(GIVEN ENTRIES)

Lemma process_row_ok (limit : N) (lower : pystr -> pystr) (cols : columns)
    (st st' : loop_state) (row : node) (e : row_exit) :
  process_row limit lower cols st row = Ok (e, st') ->
  dict_ok (constituencies st) -> dict_ok (constituencies st').
Proof.
  intros H Hok. destruct e;
    try (apply process_row_dict in H as [[_ ->] | [H _]];
         [exact Hok | discriminate]).
  apply process_row_appended in H
    as [fc [cells [name [v [p [_ [_ [_ [_ H]]]]]]]]].
  cbv zeta in H. destruct H as [Hv [_ [_ H]]].
  assert (Hc : forall n, c_votes (candidate_of cols
                 (data_cells_of (is_new cols fc) (fc :: cells)) v p) = Some n ->
               0 <= n).
  { cbn. intros n ->. apply (parse_int_nonneg _ _ _ Hv). }
  destruct H as [[_ ->] | [Hm [el [t [tp [Hel [Ht [_ ->]]]]]]]].
  - intros k g' Hin. apply in_dict_append in Hin as [Hin | [g [Hin ->]]].
    + apply (Hok k g' Hin).
    + destruct (Hok k g Hin) as [_ [Hg [He Htu]]].
      apply group_ok_with_candidate; assumption.
  - rewrite dict_append_add_new by exact Hm.
    intros k g' Hin. apply in_app_or in Hin as [Hin | [[= <- <-] | []]].
    + apply (Hok k g' Hin).
    + apply group_ok_with_candidate; cbn; try assumption.
      * intros n ->. apply (parse_int_nonneg _ _ _ Hel).
      * intros n ->. apply (parse_int_nonneg _ _ _ Ht).
      * intros c' n [].
Qed.

Lemma run_rows_ok (limit : N) (lower : pystr -> pystr) (cols : columns)
    (rows : list node) (st st' : loop_state) :
  run_rows limit lower cols rows st = Ok st' ->
  dict_ok (constituencies st) -> dict_ok (constituencies st').
Proof.
  unfold run_rows. revert st. induction rows as [|row rows IH]; intros st H.
  - injection H as <-. auto.
  - cbn [foldM] in H. unfold bind at 1 2 in H.
    destruct (process_row limit lower cols st row) as [[e st1]|] eqn:E;
      [|discriminate].
    cbn [snd] in H. intros Hok. apply (IH _ H).
    apply (process_row_ok _ _ _ _ _ _ _ E Hok).
Qed.

Lemma sum_known_bounds (votes : list (option Z)) :
  (forall v, In (Some v) votes -> 0 <= v) ->
  0 <= sum_known votes
  /\ forall v, In (Some v) votes -> v <= sum_known votes.
Proof.
  induction votes as [|[x|] votes IH]; intros H; simpl.
  - split; [lia | intros v []].
  - destruct IH as [H0 Hle]; [intros v Hv; apply H; right; exact Hv|].
    assert (0 <= x) by (apply H; left; reflexivity).
    split; [lia|]. intros v [[= <-] | Hv]; [lia|].
    specialize (Hle v Hv). lia.
  - destruct IH as [H0 Hle]; [intros v Hv; apply H; right; exact Hv|].
    split; [exact H0|]. intros v [Hv | Hv]; [discriminate | auto].
Qed.

(** Every group the constituency extractor returns has at least one
    candidate; its electorate, turnout and vote counts are not negative;
    and no candidate, the winner included, has more votes than
    [total_votes]. *)
Theorem groups_well_formed (limit : N) (lower : pystr -> pystr)
    (table : node) :
  match parse_by_constituency_table limit lower table with
  | Ok groups =>
      Forall (fun g =>
                candidates g <> []
                /\ 0 <= total_votes g
                /\ (forall c v, In c (candidates g) -> c_votes c = Some v ->
                                0 <= v <= total_votes g)
                /\ (forall v, w_votes (winner_of g) = Some v ->
                              0 <= v <= total_votes g)
                /\ (forall n, electorate g = Some n -> 0 <= n)
                /\ (forall n, turnout g = Some n -> 0 <= n))
             groups
  | Raise _ => True
  end.
Proof.
  unfold parse_by_constituency_table.
  destruct (find_header_row _ _ _) as [[i header_row]|]; [|constructor].
  unfold bind. destruct (expand_headers _ _ _) as [headers|]; [|exact I].
  destruct (run_rows _ _ _ _ _) as [st|] eqn:E; [|exact I].
  apply run_rows_ok in E; [|intros k g []].
  apply Forall_forall. intros c Hc. apply in_map_iff in Hc as [[k g] [<- Hin]].
  destruct (E k g Hin) as [Hne [Hv [He Ht]]]. cbn [fst snd].
  destruct (summarise_sound k g) as [Htot Hw].
  cbn [candidates summarise] in *.
  destruct (sum_known_bounds (map c_votes (g_candidates g))) as [H0 Hle].
  { intros v Hin'. apply in_map_iff in Hin' as [c' [Hc' Hin']].
    apply (Hv c' v Hin' Hc'). }
  assert (Hcand : forall c' v, In c' (g_candidates g) -> c_votes c' = Some v ->
                               0 <= v <= total_votes (summarise k g)).
  { intros c' v Hin' Hc'. rewrite Htot. split; [apply (Hv c' v Hin' Hc')|].
    apply Hle. rewrite <- Hc'. apply in_map. exact Hin'. }
  assert (Hwin : forall v, w_votes (winner_of (summarise k g)) = Some v ->
                           0 <= v <= total_votes (summarise k g)).
  { intros v Hwv.
    destruct Hw as [[_ Hw] | [bef [c' [aft [v' [Ecs [Hc' [_ [_ Hw]]]]]]]]];
      rewrite Hw in Hwv; cbn in Hwv; [discriminate|]. injection Hwv as <-.
    apply (Hcand c' v'); [|exact Hc'].
    rewrite Ecs. apply in_or_app. right. left. reflexivity. }
  split; [exact Hne|]. split; [rewrite Htot; exact H0|].
  split; [exact Hcand|]. split; [exact Hwin|]. split; [exact He | exact Ht].
Qed.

(End GIVEN ENTRIES)

PROBLEM REQUIREMENTS:
Write the records out once more, word for word.

ANSWER BOX:
Lemma process_row_ok (limit : N) (lower : pystr -> pystr) (cols : columns)
    (st st' : loop_state) (row : node) (e : row_exit) :
  process_row limit lower cols st row = Ok (e, st') ->
  dict_ok (constituencies st) -> dict_ok (constituencies st').
Proof.
  intros H Hok. destruct e;
    try (apply process_row_dict in H as [[_ ->] | [H _]];
         [exact Hok | discriminate]).
  apply process_row_appended in H
    as [fc [cells [name [v [p [_ [_ [_ [_ H]]]]]]]]].
  cbv zeta in H. destruct H as [Hv [_ [_ H]]].
  assert (Hc : forall n, c_votes (candidate_of cols
                 (data_cells_of (is_new cols fc) (fc :: cells)) v p) = Some n ->
               0 <= n).
  { cbn. intros n ->. apply (parse_int_nonneg _ _ _ Hv). }
  destruct H as [[_ ->] | [Hm [el [t [tp [Hel [Ht [_ ->]]]]]]]].
  - intros k g' Hin. apply in_dict_append in Hin as [Hin | [g [Hin ->]]].
    + apply (Hok k g' Hin).
    + destruct (Hok k g Hin) as [_ [Hg [He Htu]]].
      apply group_ok_with_candidate; assumption.
  - rewrite dict_append_add_new by exact Hm.
    intros k g' Hin. apply in_app_or in Hin as [Hin | [[= <- <-] | []]].
    + apply (Hok k g' Hin).
    + apply group_ok_with_candidate; cbn; try assumption.
      * intros n ->. apply (parse_int_nonneg _ _ _ Hel).
      * intros n ->. apply (parse_int_nonneg _ _ _ Ht).
      * intros c' n [].
Qed.

Lemma run_rows_ok (limit : N) (lower : pystr -> pystr) (cols : columns)
    (rows : list node) (st st' : loop_state) :
  run_rows limit lower cols rows st = Ok st' ->
  dict_ok (constituencies st) -> dict_ok (constituencies st').
Proof.
  unfold run_rows. revert st. induction rows as [|row rows IH]; intros st H.
  - injection H as <-. auto.
  - cbn [foldM] in H. unfold bind at 1 2 in H.
    destruct (process_row limit lower cols st row) as [[e st1]|] eqn:E;
      [|discriminate].
    cbn [snd] in H. intros Hok. apply (IH _ H).
    apply (process_row_ok _ _ _ _ _ _ _ E Hok).
Qed.

Lemma sum_known_bounds (votes : list (option Z)) :
  (forall v, In (Some v) votes -> 0 <= v) ->
  0 <= sum_known votes
  /\ forall v, In (Some v) votes -> v <= sum_known votes.
Proof.
  induction votes as [|[x|] votes IH]; intros H; simpl.
  - split; [lia | intros v []].
  - destruct IH as [H0 Hle]; [intros v Hv; apply H; right; exact Hv|].
    assert (0 <= x) by (apply H; left; reflexivity).
    split; [lia|]. intros v [[= <-] | Hv]; [lia|].
    specialize (Hle v Hv). lia.
  - destruct IH as [H0 Hle]; [intros v Hv; apply H; right; exact Hv|].
    split; [exact H0|]. intros v [Hv | Hv]; [discriminate | auto].
Qed.

(** Every group the constituency extractor returns has at least one
    candidate; its electorate, turnout and vote counts are not negative;
    and no candidate, the winner included, has more votes than
    [total_votes]. *)
Theorem groups_well_formed (limit : N) (lower : pystr -> pystr)
    (table : node) :
  match parse_by_constituency_table limit lower table with
  | Ok groups =>
      Forall (fun g =>
                candidates g <> []
                /\ 0 <= total_votes g
                /\ (forall c v, In c (candidates g) -> c_votes c = Some v ->
                                0 <= v <= total_votes g)
                /\ (forall v, w_votes (winner_of g) = Some v ->
                              0 <= v <= total_votes g)
                /\ (forall n, electorate g = Some n -> 0 <= n)
                /\ (forall n, turnout g = Some n -> 0 <= n))
             groups
  | Raise _ => True
  end.
Proof.
  unfold parse_by_constituency_table.
  destruct (find_header_row _ _ _) as [[i header_row]|]; [|constructor].
  unfold bind. destruct (expand_headers _ _ _) as [headers|]; [|exact I].
  destruct (run_rows _ _ _ _ _) as [st|] eqn:E; [|exact I].
  apply run_rows_ok in E; [|intros k g []].
  apply Forall_forall. intros c Hc. apply in_map_iff in Hc as [[k g] [<- Hin]].
  destruct (E k g Hin) as [Hne [Hv [He Ht]]]. cbn [fst snd].
  destruct (summarise_sound k g) as [Htot Hw].
  cbn [candidates summarise] in *.
  destruct (sum_known_bounds (map c_votes (g_candidates g))) as [H0 Hle].
  { intros v Hin'. apply in_map_iff in Hin' as [c' [Hc' Hin']].
    apply (Hv c' v Hin' Hc'). }
  assert (Hcand : forall c' v, In c' (g_candidates g) -> c_votes c' = Some v ->
                               0 <= v <= total_votes (summarise k g)).
  { intros c' v Hin' Hc'. rewrite Htot. split; [apply (Hv c' v Hin' Hc')|].
    apply Hle. rewrite <- Hc'. apply in_map. exact Hin'. }
  assert (Hwin : forall v, w_votes (winner_of (summarise k g)) = Some v ->
                           0 <= v <= total_votes (summarise k g)).
  { intros v Hwv.
    destruct Hw as [[_ Hw] | [bef [c' [aft [v' [Ecs [Hc' [_ [_ Hw]]]]]]]]];
      rewrite Hw in Hwv; cbn in Hwv; [discriminate|]. injection Hwv as <-.
    apply (Hcand c' v'); [|exact Hc'].
    rewrite Ecs. apply in_or_app. right. left. reflexivity. }
  split; [exact Hne|]. split; [rewrite Htot; exact H0|].
  split; [exact Hcand|]. split; [exact Hwin|]. split; [exact He | exact Ht].
Qed.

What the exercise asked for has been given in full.